JISC PoWR

Preservation of Web Resources: a JISC-funded project [Archived Blog]

PDF web page capture

Posted by Kevin Ashley on September 13th, 2008

During the last JISC PoWR workshop yesterday in Manchester (of which more anon) I made brief mention of a tool from Adobe which allows web pages, or entire sites, to be captured to a PDF file. I mentioned this primarily to illustrate one of the three points at which web capture can take place (behind the server; from the HTTP transaction; or browser-side) but it generated considerable interest, and I promised to blog about the product since I could not remember what it was called.
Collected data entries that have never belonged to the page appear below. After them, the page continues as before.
(** ** The viewport mappings *)

(** C7.  For a zoom in [10, 200] and any pan, the display mapping
    [source * (zoom / 100) + pan] and the source mapping
    [(display - pan) / (zoom / 100)] of [handleSave] are inverse to each
    other, and the place [handleSave] draws a source coordinate at is the
    place the preview displays it at. *)
Theorem viewport_mappings_inverse (z px s d : Q) :
  10 <= z -> z <= 200 ->
  sourceOf (Num z) (Num px) (displayOf (Num z) (Num px) (Num s)) =~= Num s /\
  displayOf (Num z) (Num px) (sourceOf (Num z) (Num px) (Num d)) =~= Num d /\
  displayOf (Num z) (Num px) (Num s) =~= Num (s * (z / 100) + px) /\
  sourceOf (Num z) (Num px) (Num d) =~= Num ((d - px) / (z / 100)) /\
  destOf (Num z) (Num px) (Num s) =~= displayOf (Num z) (Num px) (Num s) /\
  (forall W H py,
      let g := saveGeometry W H (Num z) (Num px, py) in
      sourceLeft g =~= sourceOf (Num z) (Num px) (Num 0) /\
      sourceRight g = sourceOf (Num z) (Num px) (Num 300) /\
      destLeft g = destOf (Num z) (Num px) (clampedSourceLeft g)).
Proof.
  intros Hlo Hhi.
  assert (Hz : ~ z / 100 == 0).
  { intros E. assert (z == z / 100 * 100) by (field; lra). nra. }
  unfold sourceOf, displayOf, destOf, saveGeometry.
  cbn [sourceLeft sourceRight destLeft clampedSourceLeft fst snd].
  rewrite (JSFacts.div_Num z 100) by lra.
  cbn [JS.mul JS.add JS.neg JS.sub].
  rewrite !(JSFacts.div_Num _ (z / 100)) by exact Hz.
  cbn [JS.mul JS.add JS.neg JS.sub JS.eq].
  repeat split; field; lra.
Qed.

Lemma viewport_mappings_inverse_witness :
  sourceOf (Num 100) (Num (-2000)) (displayOf (Num 100) (Num (-2000)) (Num 7)) =~= Num 7 /\
  displayOf (Num 100) (Num (-2000)) (sourceOf (Num 100) (Num (-2000)) (Num 300)) =~= Num 300.
Proof.
  destruct (viewport_mappings_inverse 100 (-2000) 7 300) as (A & B & _); [lra | lra |].
  split; [exact A | exact B].
Defined.

(** ** The greyscale transform *)

Lemma inject_Z_floor (n : Z) : Qfloor (inject_Z n) = n.
Proof. apply Qfloor_Z. Qed.

Lemma roundHalfEven_Z (q : Q) (n : Z) : q == inject_Z n -> roundHalfEven q = n.
Proof.
  intros E. unfold roundHalfEven.
  assert (F : Qfloor q = n) by (rewrite (Qfloor_comp _ _ E); apply Qfloor_Z).
  rewrite F.
  assert (D : Qle_bool (1 # 2) (q - inject_Z n) = false).
  { destruct (Qle_bool _ _) eqn:B; auto. apply Qle_bool_iff in B. lra. }
  rewrite D. reflexivity.
Qed.

Lemma roundHalfEven_near (q : Q) :
  q - (1 # 2) <= inject_Z (roundHalfEven q) /\ inject_Z (roundHalfEven q) <= q + (1 # 2).
Proof.
  unfold roundHalfEven.
  pose proof (Qfloor_le q) as L. pose proof (Qlt_floor q) as U.
  rewrite inject_Z_plus in U. change (inject_Z 1) with 1 in U.
  set (f := Qfloor q) in *.
  destruct (Qle_bool (1 # 2) (q - inject_Z f)) eqn:A; cbn [negb].
  - apply Qle_bool_iff in A.
    destruct (Qle_bool (q - inject_Z f) (1 # 2)) eqn:B; cbn [negb].
    + apply Qle_bool_iff in B.
      destruct (Z.even f); [|rewrite inject_Z_plus; change (inject_Z 1) with 1]; lra.
    + rewrite inject_Z_plus; change (inject_Z 1) with 1; lra.
  - assert (q - inject_Z f < 1 # 2).
    { apply Qnot_le_lt. intros C. apply Qle_bool_iff in C. congruence. }
    lra.
Qed.
(** * nova::non_null — a shallow embedding of [include/nova/non_null.hpp]

    The header defines three wrappers that carry a "never null / never empty"
    invariant: [non_null<T>] over a pointer-like [T] (a bare [T*], a
    [std::unique_ptr] or a [std::shared_ptr]), [non_null_function] over
    [std::function] and [non_null_move_only_function] over
    [std::move_only_function].

    Values are modelled as the code has them: an address is a number, the null
    pointer is address zero, a smart pointer is a record of its raw words, a
    callable store is either empty or holds a target.  Operations that can
    abort ([assert]) or have undefined behaviour ([NOVA_ASSUME] on a false
    condition) return an [outcome]. *)

From stdpp Require Import base numbers option list gmap.

(** ** Build configurations and outcomes *)

(** [assert] is active unless [NDEBUG] is defined. *)
Inductive build : Set :=
| Checked     (* assertions enabled *)
| Unchecked.  (* NDEBUG: assertions compiled out *)

Inductive outcome (A : Type) : Type :=
| Ok (a : A)
| AssertionFailure     (* [assert] aborted the program *)
| UndefinedBehaviour   (* [NOVA_ASSUME] of a false condition, or a wild dereference *)
| BadFunctionCall.     (* [std::bad_function_call] thrown by an empty [std::function] *)
Arguments Ok {A} a.
Arguments AssertionFailure {A}.
Arguments UndefinedBehaviour {A}.
Arguments BadFunctionCall {A}.

#[global] Instance outcome_ret : MRet outcome := @Ok.
#[global] Instance outcome_bind : MBind outcome := λ A B k m,
  match m with
  | Ok a => k a
  | AssertionFailure => AssertionFailure
  | UndefinedBehaviour => UndefinedBehaviour
  | BadFunctionCall => BadFunctionCall
  end.

(** [assert( cond )] *)
Definition c_assert (b : build) (cond : bool) : outcome unit :=
  match b with
  | Checked => if cond then Ok () else AssertionFailure
  | Unchecked => Ok ()
  end.

(** [NOVA_ASSUME( expr )]: [[assume]], [__assume], [__builtin_assume] or
    [__builtin_unreachable] on the false branch. *)
Definition NOVA_ASSUME (cond : bool) : outcome unit :=
  if cond then Ok () else UndefinedBehaviour.

(** ** Pointer-like representations *)

Definition addr : Set := N.
Bind Scope N_scope with addr.
Definition nullptr : addr := 0%N.

(** What [non_null<T>] uses of its parameter [T]. *)
Class Pointer (T : Type) := {
  (** the raw pointer: [ptr_] itself when [std::is_pointer_v<T>], else [ptr_.get()] *)
  stored : T → addr;
  (** the state [T( std::move( x ) )] and [y = std::move( x )] leave in [x] *)
  moved_from : T → T;
  (** [detail::copyable_pointer<T>] *)
  copyable_pointer : bool;
  (** the states the pair [(a, b)] passes through in [swap( a, b )] *)
  swap_states : T → T → list (T * T);
}.
Arguments copyable_pointer T {_}.

(** [T*] *)
Record raw_ptr : Set := RawPtr { raw_addr : addr }.

(** [std::unique_ptr<T>] with the stateless default deleter *)
Record unique_ptr : Set := UniquePtr { up_addr : addr }.
Lemma rehash_app n h l1 l2 N :
  rehash n h (l1 ++ l2) N = rehash n h l2 (rehash n h l1 N).
Proof. unfold rehash. apply foldl_app. Qed.

Lemma resize_buckets_spec n : forall k i s R N Grem,
  0 < n -> length R = Z.to_nat n ->
  Forall2 (chain (heap s)) R N ->
  Forall2 (chain (heap s)) (drop i (allocs (amap s))) Grem ->
  length Grem = k ->
  NoDup (concat Grem ++ concat N) ->
  exists s' R',
    resize_buckets k i n s R = Some (s', R') /\
    Forall2 (chain (heap s')) R' (rehash n (heap s) (concat Grem) N) /\
    length R' = Z.to_nat n /\
    amap s' = amap s /\
    fields (heap s') = fields (heap s) /\
    length (heap s') = length (heap s).
Proof.
  induction k as [|k IH]; intros i s R N Grem Hn HlenR HRN HG Hk Hnd.
  - destruct Grem; [|discriminate]. exists s, R. simpl. auto 10.
  - destruct Grem as [|l Grem]; [discriminate|]. simpl in Hk.
    assert (Hlt : (i < length (allocs (amap s)))%nat).
    { apply Forall2_length in HG. rewrite length_drop in HG. simpl in HG. lia. }
    apply lookup_lt_is_Some in Hlt as [x Hi].
    rewrite (drop_S _ _ _ Hi) in HG.
    apply Forall2_cons in HG as [Hxl Hrest].
    simpl. rewrite Hi. simpl.
    simpl in Hnd. rewrite <- app_assoc in Hnd.
    assert (HndlN : NoDup (l ++ concat N)).
    { apply NoDup_app in Hnd as (H1' & H2' & H3').
      apply NoDup_app in H3' as (_ & _ & H3').
      apply NoDup_app. split; [exact H1'|]. split; [|exact H3'].
      intros b Hb Hb'. apply (H2' b Hb). apply elem_of_app. right. exact Hb'. }
    destruct (resize_chain_spec n l (length (heap s)) s R N x)
      as (s1 & R1 & Hrun & HF1 & HlenR1 & Ham1 & Hfr1 & Hfl1 & Hlen1); try assumption.
    { eapply chain_length; [exact Hxl|]. apply NoDup_app in Hnd. tauto. }
    rewrite Hrun. simpl.
    destruct (IH (S i) s1 R1 (rehash n (heap s) l N) Grem)
      as (s' & R' & Hrun' & HF' & HlenR' & Ham' & Hfl' & Hlen'); try assumption.
    + rewrite Ham1.
      eapply Forall2_chain_frame; [exact Hrest|]. intros b Hb. apply Hfr1.
      intros Hbl. apply NoDup_app in Hnd as (_ & Hd & _).
      apply (Hd b Hbl). apply elem_of_app. left. exact Hb.
    + lia.
    + rewrite rehash_perm; [| exact Hn | rewrite <- (Forall2_length _ _ _ HRN); exact HlenR].
      rewrite Permutation_app_swap_app. exact Hnd.
    + exists s', R'. rewrite Hrun'. split; [reflexivity|].
      split.
      { rewrite rehash_app. rewrite (rehash_fields n (heap s) (heap s1)) by congruence.
        exact HF'. }
      split; [exact HlenR'|]. split; [congruence|]. split; congruence.
Qed.

Lemma Forall2_chain_nil h n :
  Forall2 (chain h) (replicate n None) (replicate n []).
Proof.
  induction n as [|n IH]; simpl; constructor; [constructor | exact IH].
Qed.

Lemma concat_replicate_nil {A} n : concat (replicate n (@nil A)) = [].
Proof. induction n as [|n IH]; simpl; auto. Qed.

Lemma resize_noop s n :
  n <= min_capacity (amap s) -> gc_allocation_map_resize s n = Some s.
Proof.
  intros H. unfold gc_allocation_map_resize.
  destruct (Z.leb_spec n (min_capacity (amap s))); [reflexivity | lia].
Qed.

Lemma resize_spec s G n :
  rep s G -> min_capacity (amap s) < n -> 0 < n ->
  exists s' G',
    gc_allocation_map_resize s n = Some s' /\
    rep s' G' /\ index_ok s' G' /\
    concat G' ≡ₚ concat G /\
    fields (heap s') = fields (heap s) /\
    capacity (amap s') = n /\
    min_capacity (amap s') = min_capacity (amap s) /\
    am_size (amap s') = am_size (amap s) /\
    downsize_factor (amap s') = downsize_factor (amap s) /\
    upsize_factor (amap s') = upsize_factor (amap s) /\
    sweep_factor (amap s') = sweep_factor (amap s).
Proof.
  intros [Hch Hnd Hlen Hcap] Hmin Hn.
  unfold gc_allocation_map_resize.
  destruct (Z.leb_spec n (min_capacity (amap s))); [lia|].
  destruct (resize_buckets_spec n (Z.to_nat (capacity (amap s))) 0 s
              (replicate (Z.to_nat n) None) (replicate (Z.to_nat n) []) G)
    as (s' & R' & Hrun & HF & HlenR & Ham & Hfl & Hlenh).
  - exact Hn.
  - apply length_replicate.
  - apply Forall2_chain_nil.
  - rewrite drop_0. exact Hch.
  - rewrite <- (Forall2_length _ _ _ Hch). exact Hlen.
  - rewrite concat_replicate_nil, app_nil_r. exact Hnd.
  - rewrite Hrun. simpl.
    set (G' := rehash n (heap s) (concat G) (replicate (Z.to_nat n) [])) in *.
    assert (Hperm : concat G' ≡ₚ concat G).
    { unfold G'. rewrite rehash_perm; [| exact Hn | apply length_replicate].
      rewrite concat_replicate_nil, app_nil_r. reflexivity. }
    eexists _, G'. split; [reflexivity|].
    split; [|split; [|split; [exact Hperm|]]].
    + constructor; simpl.
      * exact HF.
      * rewrite Hperm. exact Hnd.
      * exact HlenR.
      * exact Hn.
    + intros j lj a Hj Ha. unfold bucket_index. simpl.
      rewrite (ptr_at_fields _ _ a Hfl).
      eapply (rehash_placed n (heap s) (concat G)); [|exact Hj | exact Ha].
      intros j' lj' a' Hj' Ha'. apply lookup_replicate in Hj' as [-> _].
      inversion Ha'.
    + simpl. rewrite Ham. auto 10.
Qed.

(** ** gc_allocation_map_put on well-formed registries *)

Lemma ptr_at_app h k a : (a < length h)%nat -> ptr_at (h ++ k) a = ptr_at h a.
Proof.
  intros Ha. unfold ptr_at, rec_at. rewrite lookup_app_l by exact Ha. reflexivity.
Qed.

Lemma rep_addr_lt s G a : rep s G -> a ∈ concat G -> (a < length (heap s))%nat.
Proof.
  intros Hrep Ha. apply elem_of_concat_inv in Ha as (i & l & Hi & Ha).
  destruct (Forall2_lookup_r _ _ _ _ _ (rep_chains _ _ Hrep) Hi) as (x & _ & Hc).
  eapply lseg_lt; eauto.
Qed.

Lemma rep_addr_live s G a :
  rep s G -> a ∈ concat G -> exists c, heap s !! a = Some (Cell true c).
Proof.
  intros Hrep Ha. apply elem_of_concat_inv in Ha as (i & l & Hi & Ha).
  destruct (Forall2_lookup_r _ _ _ _ _ (rep_chains _ _ Hrep) Hi) as (x & _ & Hc).
  eapply lseg_live; eauto.
Qed.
It turns out that it’s not a separate product, nor a plug-in, but a built-in part of Adobe Acrobat. It was first available as a free add-on for Acrobat 4 in 1998 or 1999 , and I think it was then that I first saw this demonstrated at the PRO (as it then was) – hence my misunderstanding. Tools like this have their place, but (like all web preservation technologies) they also have their drawbacks. PDF’s print-oriented format isn’t a good match to some sites, much as some sites don’t look good when you try to print them. (In fact, I believe that Acrobat Web Capture effectively uses the browser’s print engine combined with PDF writer pseudo-printer to do its work, so there will be a close correlation.) But we’ll be covering this tool, along with others, in the handbook.

2 Responses to “PDF web page capture”

  1. Gareth Knight Says:

    Open Office can also be used to mass convert web pages into PDF. I attended an presentation on a.nnotate at the Repository Fringe event where they suggested they had used OO to provide platform-independent, collaborative annotation of web pages.

  2. Fred Howell Says:

    [from one of the A.nnotate.com developers who was at the Edinburgh repository fringe...]

    A.nnotate will let you do web page capture – you can enter a URL or use a bookmarklet to take a snapshot of a web page and store a copy of the HTML in your private space on the a.nnotate.com site – which can be useful for archiving, as you get the page at a particular point in time. Currently it does a shallow copy (i.e. just the HTML) – the images etc are left on the original site, so it would need to download those too if you wanted to use it for archiving. The A.nnotate server is also available for local installation (with an API) if you want to integrate it with some other CMS.

    You can also upload PDFs to A.nnotate (we use OpenOffice to convert from the various Office formats to PDF first) and these get converted to images and rendered in the browser using pure HTML / AJAX (without any dependency on Flash or Adobe reader).